Le calendrier républicain a été mis au point par le mathématicien Romme et les astronomes Lalande, Delambre et Laplace. Le poète Philippe-François Nazaire Fabre, mieux connu sous le nom de Fabre d’Églantine, lui donna les noms des mois et des jours, confirmés par un décret du 24 novembre 1793. Les raisons de ce nouveau calendrier résidaient essentiellement dans la volonté de rompre avec le passé, dans une volonté évidente de changement, mais aussi pour retirer à l’église certains privilèges et habitudes qui régissaient la vie des gens, et aussi le désir d’appliquer au temps les règles des mesures décimales.
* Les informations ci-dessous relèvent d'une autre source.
(** The loop of [fc_clear_search("all")] over the entries of the map: a
    session that is not running is deleted and counted. *)
Definition clear_entry (acc : nat * gmap string SearchSession)
    (entry : string * SearchSession) : nat * gmap string SearchSession :=
  if negb (isRunning entry.2) then (S acc.1, delete entry.1 acc.2) else acc.

(** [fc_clear_search] *)
Definition fc_clear_search (search_id : string) (st : State)
  : ToolResult Message * State :=
  if decide (search_id = "all") then
    let '(count, sessions) :=
      foldl clear_entry (0%nat, searchSessions st) (map_to_list (searchSessions st)) in
    (ok (Cleared count), set_searchSessions sessions st)
  else
    match searchSessions st !! search_id with
    | None => (failed (SearchNotFound search_id), st)
    | Some session =>
        if isRunning session then (failed StillRunning, st)
        else (ok (SearchRemoved search_id),
              set_searchSessions (delete search_id (searchSessions st)) st)
    end.

(** A registry with one finished and one running search, for examples. *)
Definition finished_search : SearchSession :=
  mkSearchSession "search_1_10" (str "/proj") [AssertBegin; Star Dot; AssertEnd] (str "*")
    [str "/proj/a.ts"; str "/proj/b.ts"; str "/proj/c.ts"] false 10 2 false.

Definition running_search : SearchSession :=
  mkSearchSession "search_2_20" (str "/home") [AssertBegin; Star Dot; AssertEnd] (str "*")
    [str "/home/x"] true 20 1 false.

Definition demo_state : State :=
  mkState (<["search_2_20" := running_search]> {[ "search_1_10" := finished_search ]})
          2 {[ "search_2_20" := mkTask (Dir (Some [])) (str "/home") [] ]}.

(** *** getResults *)

(** C2 (pagination): for a registered session with [L] results, an offset
    of at least 0 and a limit of at least 1, the reply is a success that
    carries the total [L], the page made of exactly the results at positions
    [offset] up to but not including [offset + limit] (fewer when the
    sequence ends earlier), and a has-more flag that is set exactly when
    [L > offset + limit]; from [offset >= L] on the page is empty and the flag
    is off. *)
Theorem fc_get_search_results_page (st : State) (search_id : string) (offset limit : Z)
    (session : SearchSession) :
  searchSessions st !! search_id = Some session ->
  0 <= offset -> 1 <= limit ->
  let L := Z.of_nat (length (results session)) in
  exists page hasMore,
    (fc_get_search_results search_id offset limit st).1
    = ok (SearchResults (isRunning session) (patternString session) (directory session)
            (scannedDirs session) L offset limit page hasMore)
    /\ page = take (Z.to_nat limit) (drop (Z.to_nat offset) (results session))
    /\ (forall i : nat, (i < Z.to_nat limit)%nat ->
          page !! i = results session !! (Z.to_nat offset + i)%nat)
    /\ Z.of_nat (length page) = Z.max 0 (Z.min limit (L - offset))
    /\ (hasMore = true <-> L > offset + limit)
    /\ (offset >= L -> page = [] /\ hasMore = false).
Proof.
  intros Hreg Hoffset Hlimit L. unfold fc_get_search_results. rewrite Hreg.
  cbn [fst]. eexists _, _. split; [reflexivity|].
  rewrite JsArray.slice_nonneg by lia.
  replace (Z.to_nat (offset + limit) - Z.to_nat offset)%nat with (Z.to_nat limit) by lia.
  split; [done|]. split.
  { intros i Hi. by rewrite lookup_take_lt, lookup_drop. }
  split.
  { rewrite length_take, length_drop. subst L. lia. }
  split.
  { fold L. destruct (Z.ltb_spec (offset + limit) L); split; intros; (done || lia). }
  intros Hpast. split.
  - rewrite drop_ge by (subst L; lia). apply take_nil.
  - fold L. destruct (Z.ltb_spec (offset + limit) L); [lia | done].
Qed.

Lemma fc_get_search_results_page_witness :
  searchSessions demo_state !! "search_1_10" = Some finished_search
  /\ 0 <= 1 /\ 1 <= 1
  /\ (fc_get_search_results "search_1_10" 1 1 demo_state).1
     = ok (SearchResults false (str "*") (str "/proj") 2 3 1 1 [str "/proj/b.ts"] true).
Proof.
  split; [reflexivity|]. split; [lia|]. split; [lia|].
  destruct (fc_get_search_results_page demo_state "search_1_10" 1 1 finished_search
              eq_refl ltac:(lia) ltac:(lia))
    as (page & hasMore & Hreply & Hpage & _ & _ & Hmore & _).
  rewrite Hreply, Hpage. f_equal. f_equal.
  destruct hasMore; [done|]. apply Hmore. reflexivity.
Defined.

(** C10 (reading results is an observation): whatever the id, the offset
    and the limit, a call leaves the whole state as it was, hence every
    session with its results, running flag, directory counter and
    cancellation signal, and the set of registered sessions. *)
Theorem fc_get_search_results_frame (st : State) (search_id : string) (offset limit : Z) :
  (fc_get_search_results search_id offset limit st).2 = st
  /\ (forall other, searchSessions (fc_get_search_results search_id offset limit st).2 !! other
                    = searchSessions st !! other)
  /\ dom (searchSessions (fc_get_search_results search_id offset limit st).2)
     = dom (searchSessions st).
Proof.
  assert ((fc_get_search_results search_id offset limit st).2 = st) as ->; [|done].
  unfold fc_get_search_results. by destruct (searchSessions st !! search_id).
Qed.

(** *** stop *)

(** C6 (stop twice): for a registered search, the first stop leaves the
    session not running, with its results untouched, and, when it was
    running, with the cancellation signal set; a second stop on the state the
    first one left is a success that reports the search as already
    finished, with the number of results, and returns that state
    unchanged; the same holds for a stop in any later state in which the
    session is still registered and not running. *)
Theorem fc_stop_search_twice (st : State) (search_id : string) (session : SearchSession) :
  searchSessions st !! search_id = Some session ->
  let st1 := (fc_stop_search search_id st).2 in
  (exists stopped,
      searchSessions st1 !! search_id = Some stopped
      /\ isRunning stopped = false
      /\ results stopped = results session
      /\ (isRunning session = true ->
          aborted stopped = true
          /\ (fc_stop_search search_id st).1
             = ok (SearchStopped search_id (length (results session)))))
  /\ fc_stop_search search_id st1
     = (ok (AlreadyFinished (length (results session))), st1)
  /\ (forall later session',
        searchSessions later !! search_id = Some session' ->
        isRunning session' = false ->
        fc_stop_search search_id later
        = (ok (AlreadyFinished (length (results session'))), later)).
Proof.
  intros Hreg.
  assert (forall later session',
            searchSessions later !! search_id = Some session' ->
            isRunning session' = false ->
            fc_stop_search search_id later
            = (ok (AlreadyFinished (length (results session'))), later)) as Hlater.
  { intros later session' Hreg' Hrun'. unfold fc_stop_search. by rewrite Hreg', Hrun'. }
  split; [|split; [|done]].
  - unfold fc_stop_search. rewrite Hreg.
    destruct (isRunning session) eqn:Hrun; cbn [negb snd fst].
    + eexists. cbn. rewrite lookup_insert_eq. by repeat split.
    + exists session. by repeat split.
  - unfold fc_stop_search at 2 3. rewrite Hreg.
    destruct (isRunning session) eqn:Hrun; cbn [negb snd].
    + apply (Hlater _ (abort (set_isRunning false session))); [|done].
      cbn. apply lookup_insert_eq.
    + by apply Hlater.
Qed.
L’année était divisée en 12 mois de 30 jours. Chaque mois était divisé en trois décades de dix jours. La journée était subdivisée en dix et ainsi de suite... En fin d’année, on ajoutait cinq jours pour retrouver les 365,25 jours du calendrier julien. De plus, chaque jour était associé à un animal, une plante ou un outil, afin de faire oublier le calendrier des saints. Le calendrier républicain aura été utilisé pendant 12 ans. En 1805, un décret l’abolit et rétablit du même coup le calendrier grégorien à partir du 1er janvier 1806.
Bien que peu pratique, dans le contexte où la datation historique était déjà basée sur l’ère chrétienne et où les noms de jours et de mois étaient déjà bien implantés culturellement, le calendrier républicain avait le mérite d’être parfaitement cohérent sur le plan linguistique.
Les noms des jours étaient simplement issus de la numération: primidi, duodi, tridi, quartidi, quantidi, sexidi, septidi, octidi, nonidi et decadi étaient les noms qu’on avait donnés à chaque jour de la décade.
Dans notre calendrier grégorien, les noms de jours sont surtout associés aux astres et tirent leur origine du latin. Lundi (Lunae dies) veut dire «le jour de la Lune»; mardi (Martis dies) signifie «le jour de Mars»; mercredi (Mercurii dies) est «le jour de Mercure»; jeudi (Jovis dies) veut dire «le jour de Jupiter; vendredi (Veneris dies) signifie «le jour de Vénus»; samedi (Sabbati dies) n’est rien de moins que «le jour du sabbat»; alors que dimanche (Dominica dies) est bien sûr le «jour du Seigneur».
Là où le calendrier républicain était particulièrement intéressant, c’est dans la désignation des mois. Les mois d’automne se terminaient par le suffixe «-aire». Ainsi, Vendémiaire était le mois des vendanges; Brumaire était le mois des brumes et du brouillard; et Frimaire était le mois du frimas, du froid. Les mois d’hiver se terminaient par le suffixe «-ôse», comme dans Nivôse (mois de la neige), Pluviôse (mois de la pluie) et Ventôse (mois des vents). Les mois se terminant par le suffixe «-al» étaient associés au printemps: Germinal (mois de la germination), Floréal (mois des fleurs) et Prairial (mois de la fenaison, des prairies). Enfin, les mois d’été se terminaient par le suffixe «-dor». Ce sont Messidor (mois des moissons), Thermidor (mois de la chaleur) et Fructidor (mois des fruits).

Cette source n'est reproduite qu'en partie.